TASK PROMPT: Take the material below and restate it word for word, stopping after the line in which "split; [done| |unfold" occurs.

RECORDS PROVIDED:
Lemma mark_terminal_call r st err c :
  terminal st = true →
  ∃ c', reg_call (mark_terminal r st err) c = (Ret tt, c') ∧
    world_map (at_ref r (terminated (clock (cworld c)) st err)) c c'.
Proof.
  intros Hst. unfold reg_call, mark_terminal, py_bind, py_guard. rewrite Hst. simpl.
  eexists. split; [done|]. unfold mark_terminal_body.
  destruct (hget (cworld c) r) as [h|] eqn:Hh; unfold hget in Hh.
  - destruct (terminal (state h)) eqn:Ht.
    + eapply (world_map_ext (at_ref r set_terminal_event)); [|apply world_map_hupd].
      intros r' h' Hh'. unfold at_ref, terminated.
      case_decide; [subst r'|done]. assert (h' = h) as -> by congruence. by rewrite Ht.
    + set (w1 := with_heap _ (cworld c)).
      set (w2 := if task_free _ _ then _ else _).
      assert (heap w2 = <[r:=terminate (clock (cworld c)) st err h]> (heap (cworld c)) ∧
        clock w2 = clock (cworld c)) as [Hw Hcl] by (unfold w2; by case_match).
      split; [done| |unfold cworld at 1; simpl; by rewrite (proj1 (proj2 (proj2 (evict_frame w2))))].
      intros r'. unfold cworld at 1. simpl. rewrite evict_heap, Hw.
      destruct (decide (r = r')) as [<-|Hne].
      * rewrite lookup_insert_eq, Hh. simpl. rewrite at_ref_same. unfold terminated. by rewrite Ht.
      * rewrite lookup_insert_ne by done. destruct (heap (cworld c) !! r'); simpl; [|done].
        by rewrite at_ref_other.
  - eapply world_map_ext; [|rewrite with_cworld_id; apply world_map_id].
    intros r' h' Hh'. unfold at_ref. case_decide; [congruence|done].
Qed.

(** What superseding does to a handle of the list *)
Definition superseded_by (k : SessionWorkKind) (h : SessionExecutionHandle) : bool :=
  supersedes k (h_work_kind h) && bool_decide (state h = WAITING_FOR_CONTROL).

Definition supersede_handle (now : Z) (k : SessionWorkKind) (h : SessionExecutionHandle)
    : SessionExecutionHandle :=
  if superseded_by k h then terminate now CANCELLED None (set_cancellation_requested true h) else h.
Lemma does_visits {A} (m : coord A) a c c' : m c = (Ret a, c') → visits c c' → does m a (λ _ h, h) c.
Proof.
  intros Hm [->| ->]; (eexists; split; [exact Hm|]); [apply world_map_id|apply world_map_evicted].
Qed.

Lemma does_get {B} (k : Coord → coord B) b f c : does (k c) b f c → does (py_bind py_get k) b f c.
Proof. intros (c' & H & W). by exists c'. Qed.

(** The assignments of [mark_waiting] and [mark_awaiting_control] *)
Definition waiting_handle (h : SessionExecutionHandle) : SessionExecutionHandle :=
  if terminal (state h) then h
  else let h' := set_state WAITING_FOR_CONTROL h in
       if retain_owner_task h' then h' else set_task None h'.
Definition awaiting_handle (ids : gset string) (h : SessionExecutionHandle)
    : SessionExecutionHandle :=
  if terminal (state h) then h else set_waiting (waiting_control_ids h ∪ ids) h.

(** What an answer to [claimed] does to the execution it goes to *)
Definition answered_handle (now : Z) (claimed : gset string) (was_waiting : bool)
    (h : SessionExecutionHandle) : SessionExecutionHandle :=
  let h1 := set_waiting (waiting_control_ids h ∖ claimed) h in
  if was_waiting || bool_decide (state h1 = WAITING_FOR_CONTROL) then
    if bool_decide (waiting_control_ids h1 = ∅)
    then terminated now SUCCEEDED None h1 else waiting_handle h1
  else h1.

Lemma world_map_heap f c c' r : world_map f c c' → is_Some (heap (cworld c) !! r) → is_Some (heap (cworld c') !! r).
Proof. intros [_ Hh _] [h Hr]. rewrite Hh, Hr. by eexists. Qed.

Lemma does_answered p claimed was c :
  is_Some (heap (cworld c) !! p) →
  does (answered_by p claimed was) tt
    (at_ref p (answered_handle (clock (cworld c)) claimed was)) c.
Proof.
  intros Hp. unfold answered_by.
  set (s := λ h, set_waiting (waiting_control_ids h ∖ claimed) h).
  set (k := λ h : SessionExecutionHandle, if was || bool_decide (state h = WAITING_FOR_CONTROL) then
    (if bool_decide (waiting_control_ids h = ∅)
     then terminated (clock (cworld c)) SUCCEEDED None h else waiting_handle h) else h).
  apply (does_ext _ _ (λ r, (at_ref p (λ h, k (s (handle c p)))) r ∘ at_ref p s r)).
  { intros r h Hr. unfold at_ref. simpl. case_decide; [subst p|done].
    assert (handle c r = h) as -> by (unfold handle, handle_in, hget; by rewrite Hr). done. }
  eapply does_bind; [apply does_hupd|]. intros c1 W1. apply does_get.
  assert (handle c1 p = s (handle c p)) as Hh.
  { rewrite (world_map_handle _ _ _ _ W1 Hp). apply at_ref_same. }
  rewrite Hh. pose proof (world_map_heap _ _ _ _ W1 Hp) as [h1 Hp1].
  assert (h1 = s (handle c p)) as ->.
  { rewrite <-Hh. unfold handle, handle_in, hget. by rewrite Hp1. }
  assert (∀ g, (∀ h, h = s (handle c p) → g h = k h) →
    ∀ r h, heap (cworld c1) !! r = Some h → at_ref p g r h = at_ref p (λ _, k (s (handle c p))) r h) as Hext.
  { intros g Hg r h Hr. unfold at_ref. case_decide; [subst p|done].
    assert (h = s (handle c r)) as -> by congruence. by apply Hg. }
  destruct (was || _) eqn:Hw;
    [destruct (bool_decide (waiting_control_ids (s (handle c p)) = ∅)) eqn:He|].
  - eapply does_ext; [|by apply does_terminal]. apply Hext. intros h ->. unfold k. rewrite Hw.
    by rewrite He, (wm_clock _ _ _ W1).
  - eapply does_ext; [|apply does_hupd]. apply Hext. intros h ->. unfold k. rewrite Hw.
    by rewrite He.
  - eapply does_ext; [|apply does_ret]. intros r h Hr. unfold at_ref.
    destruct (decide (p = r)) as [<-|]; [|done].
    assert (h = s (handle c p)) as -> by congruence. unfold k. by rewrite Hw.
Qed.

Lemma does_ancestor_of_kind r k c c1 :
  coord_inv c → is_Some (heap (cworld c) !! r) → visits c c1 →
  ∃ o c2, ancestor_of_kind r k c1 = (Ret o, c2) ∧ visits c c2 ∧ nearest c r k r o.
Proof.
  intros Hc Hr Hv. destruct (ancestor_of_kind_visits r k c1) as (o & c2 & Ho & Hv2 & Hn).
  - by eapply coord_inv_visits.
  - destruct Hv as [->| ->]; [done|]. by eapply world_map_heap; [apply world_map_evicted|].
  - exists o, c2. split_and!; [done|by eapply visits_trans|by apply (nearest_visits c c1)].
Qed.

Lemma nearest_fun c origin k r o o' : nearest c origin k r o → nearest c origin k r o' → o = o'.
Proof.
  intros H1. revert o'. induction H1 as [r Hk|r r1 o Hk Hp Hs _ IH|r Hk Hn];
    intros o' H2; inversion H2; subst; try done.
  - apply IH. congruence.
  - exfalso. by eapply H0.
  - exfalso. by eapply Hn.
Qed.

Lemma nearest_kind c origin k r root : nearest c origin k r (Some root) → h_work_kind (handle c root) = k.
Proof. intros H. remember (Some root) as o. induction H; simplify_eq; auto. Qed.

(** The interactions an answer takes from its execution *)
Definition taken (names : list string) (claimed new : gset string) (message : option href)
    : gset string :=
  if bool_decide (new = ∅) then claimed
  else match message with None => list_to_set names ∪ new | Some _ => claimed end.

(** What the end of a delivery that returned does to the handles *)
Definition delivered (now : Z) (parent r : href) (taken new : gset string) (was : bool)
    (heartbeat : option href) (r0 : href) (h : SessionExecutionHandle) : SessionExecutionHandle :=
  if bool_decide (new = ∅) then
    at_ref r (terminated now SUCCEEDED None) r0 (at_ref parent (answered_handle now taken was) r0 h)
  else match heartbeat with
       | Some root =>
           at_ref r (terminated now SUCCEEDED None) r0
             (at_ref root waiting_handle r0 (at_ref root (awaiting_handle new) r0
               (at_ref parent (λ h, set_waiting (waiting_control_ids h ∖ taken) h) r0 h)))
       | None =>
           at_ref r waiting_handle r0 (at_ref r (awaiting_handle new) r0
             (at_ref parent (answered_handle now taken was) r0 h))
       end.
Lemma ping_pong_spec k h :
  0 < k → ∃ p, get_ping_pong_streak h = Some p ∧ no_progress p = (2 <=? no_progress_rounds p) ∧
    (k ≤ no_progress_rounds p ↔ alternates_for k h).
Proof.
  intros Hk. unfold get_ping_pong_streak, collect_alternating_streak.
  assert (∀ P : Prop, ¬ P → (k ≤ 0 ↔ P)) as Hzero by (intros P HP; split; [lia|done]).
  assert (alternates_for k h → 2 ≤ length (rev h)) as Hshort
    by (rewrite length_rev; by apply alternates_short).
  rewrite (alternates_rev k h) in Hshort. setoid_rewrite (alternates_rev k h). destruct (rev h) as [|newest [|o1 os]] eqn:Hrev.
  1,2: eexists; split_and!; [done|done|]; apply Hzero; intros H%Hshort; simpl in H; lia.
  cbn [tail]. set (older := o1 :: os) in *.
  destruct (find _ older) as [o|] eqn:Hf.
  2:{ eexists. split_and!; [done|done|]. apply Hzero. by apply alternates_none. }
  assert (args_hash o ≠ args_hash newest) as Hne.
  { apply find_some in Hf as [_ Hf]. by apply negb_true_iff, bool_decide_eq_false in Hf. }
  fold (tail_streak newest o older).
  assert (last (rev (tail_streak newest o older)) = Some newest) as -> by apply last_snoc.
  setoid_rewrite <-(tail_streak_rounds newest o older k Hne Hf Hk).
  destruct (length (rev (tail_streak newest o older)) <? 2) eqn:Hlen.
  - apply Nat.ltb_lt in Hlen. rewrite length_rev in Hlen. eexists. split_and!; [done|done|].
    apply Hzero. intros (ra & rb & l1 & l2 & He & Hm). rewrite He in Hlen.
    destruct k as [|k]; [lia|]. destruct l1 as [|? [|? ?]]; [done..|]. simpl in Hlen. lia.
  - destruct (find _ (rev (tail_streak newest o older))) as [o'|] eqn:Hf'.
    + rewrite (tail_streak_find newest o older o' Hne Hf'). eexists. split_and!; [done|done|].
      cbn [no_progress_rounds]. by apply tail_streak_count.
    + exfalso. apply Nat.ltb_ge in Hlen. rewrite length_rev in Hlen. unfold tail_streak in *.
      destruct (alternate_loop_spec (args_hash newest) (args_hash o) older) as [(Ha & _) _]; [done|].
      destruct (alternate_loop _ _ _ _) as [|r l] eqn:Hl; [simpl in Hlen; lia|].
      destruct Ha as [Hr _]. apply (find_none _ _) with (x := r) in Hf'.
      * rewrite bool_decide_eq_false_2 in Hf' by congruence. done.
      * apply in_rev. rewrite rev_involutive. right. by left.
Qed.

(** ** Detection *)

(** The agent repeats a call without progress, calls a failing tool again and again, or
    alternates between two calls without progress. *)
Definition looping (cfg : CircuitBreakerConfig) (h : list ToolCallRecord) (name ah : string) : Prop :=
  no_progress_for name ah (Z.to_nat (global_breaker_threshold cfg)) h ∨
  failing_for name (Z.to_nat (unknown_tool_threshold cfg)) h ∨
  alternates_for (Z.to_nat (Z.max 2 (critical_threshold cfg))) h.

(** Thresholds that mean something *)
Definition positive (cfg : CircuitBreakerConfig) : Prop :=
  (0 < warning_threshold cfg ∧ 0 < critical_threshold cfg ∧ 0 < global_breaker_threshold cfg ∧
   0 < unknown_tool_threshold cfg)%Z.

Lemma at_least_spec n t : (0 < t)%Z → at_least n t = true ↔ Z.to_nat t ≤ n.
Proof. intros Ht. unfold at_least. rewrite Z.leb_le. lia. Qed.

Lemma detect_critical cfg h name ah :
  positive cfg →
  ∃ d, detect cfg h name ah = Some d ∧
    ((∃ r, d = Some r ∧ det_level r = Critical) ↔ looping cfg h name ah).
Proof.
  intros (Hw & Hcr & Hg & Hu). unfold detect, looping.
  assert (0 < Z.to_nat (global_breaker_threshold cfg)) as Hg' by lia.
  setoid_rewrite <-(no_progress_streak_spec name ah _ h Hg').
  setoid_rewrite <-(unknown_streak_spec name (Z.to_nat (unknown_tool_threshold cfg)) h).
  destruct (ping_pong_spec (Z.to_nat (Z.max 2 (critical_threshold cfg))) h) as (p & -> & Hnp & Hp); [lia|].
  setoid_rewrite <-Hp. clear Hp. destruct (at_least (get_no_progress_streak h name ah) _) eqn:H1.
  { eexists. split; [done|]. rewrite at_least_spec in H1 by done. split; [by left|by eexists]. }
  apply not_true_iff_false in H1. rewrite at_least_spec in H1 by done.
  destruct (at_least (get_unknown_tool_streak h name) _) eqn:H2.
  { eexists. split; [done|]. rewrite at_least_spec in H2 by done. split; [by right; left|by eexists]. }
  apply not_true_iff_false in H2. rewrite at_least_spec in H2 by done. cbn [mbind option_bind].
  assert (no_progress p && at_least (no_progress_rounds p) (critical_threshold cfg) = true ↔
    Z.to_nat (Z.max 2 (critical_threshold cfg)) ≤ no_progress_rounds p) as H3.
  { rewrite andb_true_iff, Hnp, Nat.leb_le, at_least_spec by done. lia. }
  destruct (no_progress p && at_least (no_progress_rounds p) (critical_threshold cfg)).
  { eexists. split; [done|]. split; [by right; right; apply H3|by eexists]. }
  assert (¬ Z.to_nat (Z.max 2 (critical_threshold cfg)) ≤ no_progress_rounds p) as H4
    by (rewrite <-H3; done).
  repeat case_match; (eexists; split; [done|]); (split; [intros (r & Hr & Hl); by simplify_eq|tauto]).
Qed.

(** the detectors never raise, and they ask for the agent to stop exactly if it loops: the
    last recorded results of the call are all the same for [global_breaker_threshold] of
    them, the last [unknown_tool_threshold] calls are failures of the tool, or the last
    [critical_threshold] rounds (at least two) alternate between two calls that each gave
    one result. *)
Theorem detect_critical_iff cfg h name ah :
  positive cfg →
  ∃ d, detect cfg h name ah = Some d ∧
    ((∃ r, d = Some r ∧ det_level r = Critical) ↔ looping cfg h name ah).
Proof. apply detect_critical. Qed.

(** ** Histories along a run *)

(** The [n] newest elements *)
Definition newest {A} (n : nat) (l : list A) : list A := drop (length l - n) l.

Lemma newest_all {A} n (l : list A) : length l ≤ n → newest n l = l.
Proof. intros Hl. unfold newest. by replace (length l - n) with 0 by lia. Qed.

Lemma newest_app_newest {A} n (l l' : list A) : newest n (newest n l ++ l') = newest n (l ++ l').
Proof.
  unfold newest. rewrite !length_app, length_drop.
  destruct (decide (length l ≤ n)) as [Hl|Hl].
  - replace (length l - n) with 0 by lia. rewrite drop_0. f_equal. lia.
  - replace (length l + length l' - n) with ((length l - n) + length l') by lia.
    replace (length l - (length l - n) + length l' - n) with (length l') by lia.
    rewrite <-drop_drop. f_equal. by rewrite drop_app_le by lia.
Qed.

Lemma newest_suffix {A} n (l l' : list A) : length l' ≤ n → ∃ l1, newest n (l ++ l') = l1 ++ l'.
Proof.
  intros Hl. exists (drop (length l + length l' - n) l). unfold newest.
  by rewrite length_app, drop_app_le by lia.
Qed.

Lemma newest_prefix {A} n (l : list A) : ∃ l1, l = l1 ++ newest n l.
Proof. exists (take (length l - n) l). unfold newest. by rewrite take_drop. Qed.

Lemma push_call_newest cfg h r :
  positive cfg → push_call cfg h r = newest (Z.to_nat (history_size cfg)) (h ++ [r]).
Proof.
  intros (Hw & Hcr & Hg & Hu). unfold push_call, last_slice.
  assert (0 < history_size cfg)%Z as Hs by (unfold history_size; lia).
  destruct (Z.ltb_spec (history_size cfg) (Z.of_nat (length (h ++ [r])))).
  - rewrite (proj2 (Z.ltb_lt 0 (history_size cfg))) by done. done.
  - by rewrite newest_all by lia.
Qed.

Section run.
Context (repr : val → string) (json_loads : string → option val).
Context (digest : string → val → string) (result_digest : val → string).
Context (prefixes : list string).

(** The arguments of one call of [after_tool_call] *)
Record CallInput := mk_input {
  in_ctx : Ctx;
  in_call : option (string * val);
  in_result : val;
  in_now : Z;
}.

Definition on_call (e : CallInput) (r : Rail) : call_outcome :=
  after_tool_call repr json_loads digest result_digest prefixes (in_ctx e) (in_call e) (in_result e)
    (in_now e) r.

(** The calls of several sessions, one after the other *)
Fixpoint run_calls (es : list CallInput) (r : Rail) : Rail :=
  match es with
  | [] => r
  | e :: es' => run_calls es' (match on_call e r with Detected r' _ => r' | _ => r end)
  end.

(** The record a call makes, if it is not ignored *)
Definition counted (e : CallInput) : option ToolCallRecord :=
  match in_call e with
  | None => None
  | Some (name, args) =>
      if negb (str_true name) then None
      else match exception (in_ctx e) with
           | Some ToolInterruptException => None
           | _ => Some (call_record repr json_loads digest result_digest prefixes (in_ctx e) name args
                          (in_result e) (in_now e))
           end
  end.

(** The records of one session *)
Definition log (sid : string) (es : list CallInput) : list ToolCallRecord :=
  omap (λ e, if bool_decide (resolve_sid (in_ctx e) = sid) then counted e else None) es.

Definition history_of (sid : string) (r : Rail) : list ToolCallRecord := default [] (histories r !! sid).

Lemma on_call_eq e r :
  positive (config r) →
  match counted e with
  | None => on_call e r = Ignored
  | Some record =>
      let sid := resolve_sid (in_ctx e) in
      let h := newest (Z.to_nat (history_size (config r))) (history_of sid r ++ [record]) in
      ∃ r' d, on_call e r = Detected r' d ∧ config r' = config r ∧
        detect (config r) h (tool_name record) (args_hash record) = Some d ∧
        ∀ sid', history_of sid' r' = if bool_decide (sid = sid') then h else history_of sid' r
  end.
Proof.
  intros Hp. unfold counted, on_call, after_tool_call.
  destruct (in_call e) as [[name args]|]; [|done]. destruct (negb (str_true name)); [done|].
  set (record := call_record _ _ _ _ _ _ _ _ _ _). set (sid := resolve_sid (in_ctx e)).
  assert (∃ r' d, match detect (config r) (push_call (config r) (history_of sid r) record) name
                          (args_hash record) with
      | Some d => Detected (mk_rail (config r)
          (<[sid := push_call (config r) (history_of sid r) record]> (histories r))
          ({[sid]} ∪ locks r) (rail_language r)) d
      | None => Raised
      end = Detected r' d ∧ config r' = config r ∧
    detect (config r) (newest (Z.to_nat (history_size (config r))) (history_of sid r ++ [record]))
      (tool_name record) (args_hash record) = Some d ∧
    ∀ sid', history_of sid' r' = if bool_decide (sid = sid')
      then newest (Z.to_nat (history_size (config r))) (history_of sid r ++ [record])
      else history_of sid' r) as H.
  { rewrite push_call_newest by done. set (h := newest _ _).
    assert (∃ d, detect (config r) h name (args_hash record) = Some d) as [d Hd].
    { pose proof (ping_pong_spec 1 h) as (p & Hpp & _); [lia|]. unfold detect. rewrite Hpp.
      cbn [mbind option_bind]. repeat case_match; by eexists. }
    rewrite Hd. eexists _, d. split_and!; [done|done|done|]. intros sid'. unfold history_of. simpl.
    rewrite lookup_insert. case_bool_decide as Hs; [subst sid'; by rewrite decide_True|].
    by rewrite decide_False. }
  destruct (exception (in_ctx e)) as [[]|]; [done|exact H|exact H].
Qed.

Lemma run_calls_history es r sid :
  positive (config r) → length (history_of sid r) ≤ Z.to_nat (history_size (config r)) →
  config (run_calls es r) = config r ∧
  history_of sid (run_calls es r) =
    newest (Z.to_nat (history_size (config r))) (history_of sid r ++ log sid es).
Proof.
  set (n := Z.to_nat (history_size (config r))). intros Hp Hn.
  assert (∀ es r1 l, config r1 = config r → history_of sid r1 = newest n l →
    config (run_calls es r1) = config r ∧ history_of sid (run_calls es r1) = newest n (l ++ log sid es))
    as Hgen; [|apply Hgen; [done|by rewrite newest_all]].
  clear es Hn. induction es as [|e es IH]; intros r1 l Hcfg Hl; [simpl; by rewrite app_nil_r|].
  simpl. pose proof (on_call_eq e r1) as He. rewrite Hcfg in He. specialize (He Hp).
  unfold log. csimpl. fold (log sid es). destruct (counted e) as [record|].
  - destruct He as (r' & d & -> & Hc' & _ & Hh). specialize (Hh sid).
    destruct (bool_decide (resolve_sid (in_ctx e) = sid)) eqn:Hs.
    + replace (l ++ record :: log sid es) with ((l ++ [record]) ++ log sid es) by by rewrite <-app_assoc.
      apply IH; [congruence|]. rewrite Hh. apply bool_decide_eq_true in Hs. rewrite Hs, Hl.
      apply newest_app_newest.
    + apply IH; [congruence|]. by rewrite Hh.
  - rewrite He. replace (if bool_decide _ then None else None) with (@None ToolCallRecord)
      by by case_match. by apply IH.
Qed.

FINISHED EXERCISE:
Lemma mark_terminal_call r st err c :
  terminal st = true →
  ∃ c', reg_call (mark_terminal r st err) c = (Ret tt, c') ∧
    world_map (at_ref r (terminated (clock (cworld c)) st err)) c c'.
Proof.
  intros Hst. unfold reg_call, mark_terminal, py_bind, py_guard. rewrite Hst. simpl.
  eexists. split; [done|]. unfold mark_terminal_body.
  destruct (hget (cworld c) r) as [h|] eqn:Hh; unfold hget in Hh.
  - destruct (terminal (state h)) eqn:Ht.
    + eapply (world_map_ext (at_ref r set_terminal_event)); [|apply world_map_hupd].
      intros r' h' Hh'. unfold at_ref, terminated.
      case_decide; [subst r'|done]. assert (h' = h) as -> by congruence. by rewrite Ht.
    + set (w1 := with_heap _ (cworld c)).
      set (w2 := if task_free _ _ then _ else _).
      assert (heap w2 = <[r:=terminate (clock (cworld c)) st err h]> (heap (cworld c)) ∧
        clock w2 = clock (cworld c)) as [Hw Hcl] by (unfold w2; by case_match).
      split; [done| |unfold cworld at 1; simpl; by rewrite (proj1 (proj2 (proj2 (evict_frame w2))))].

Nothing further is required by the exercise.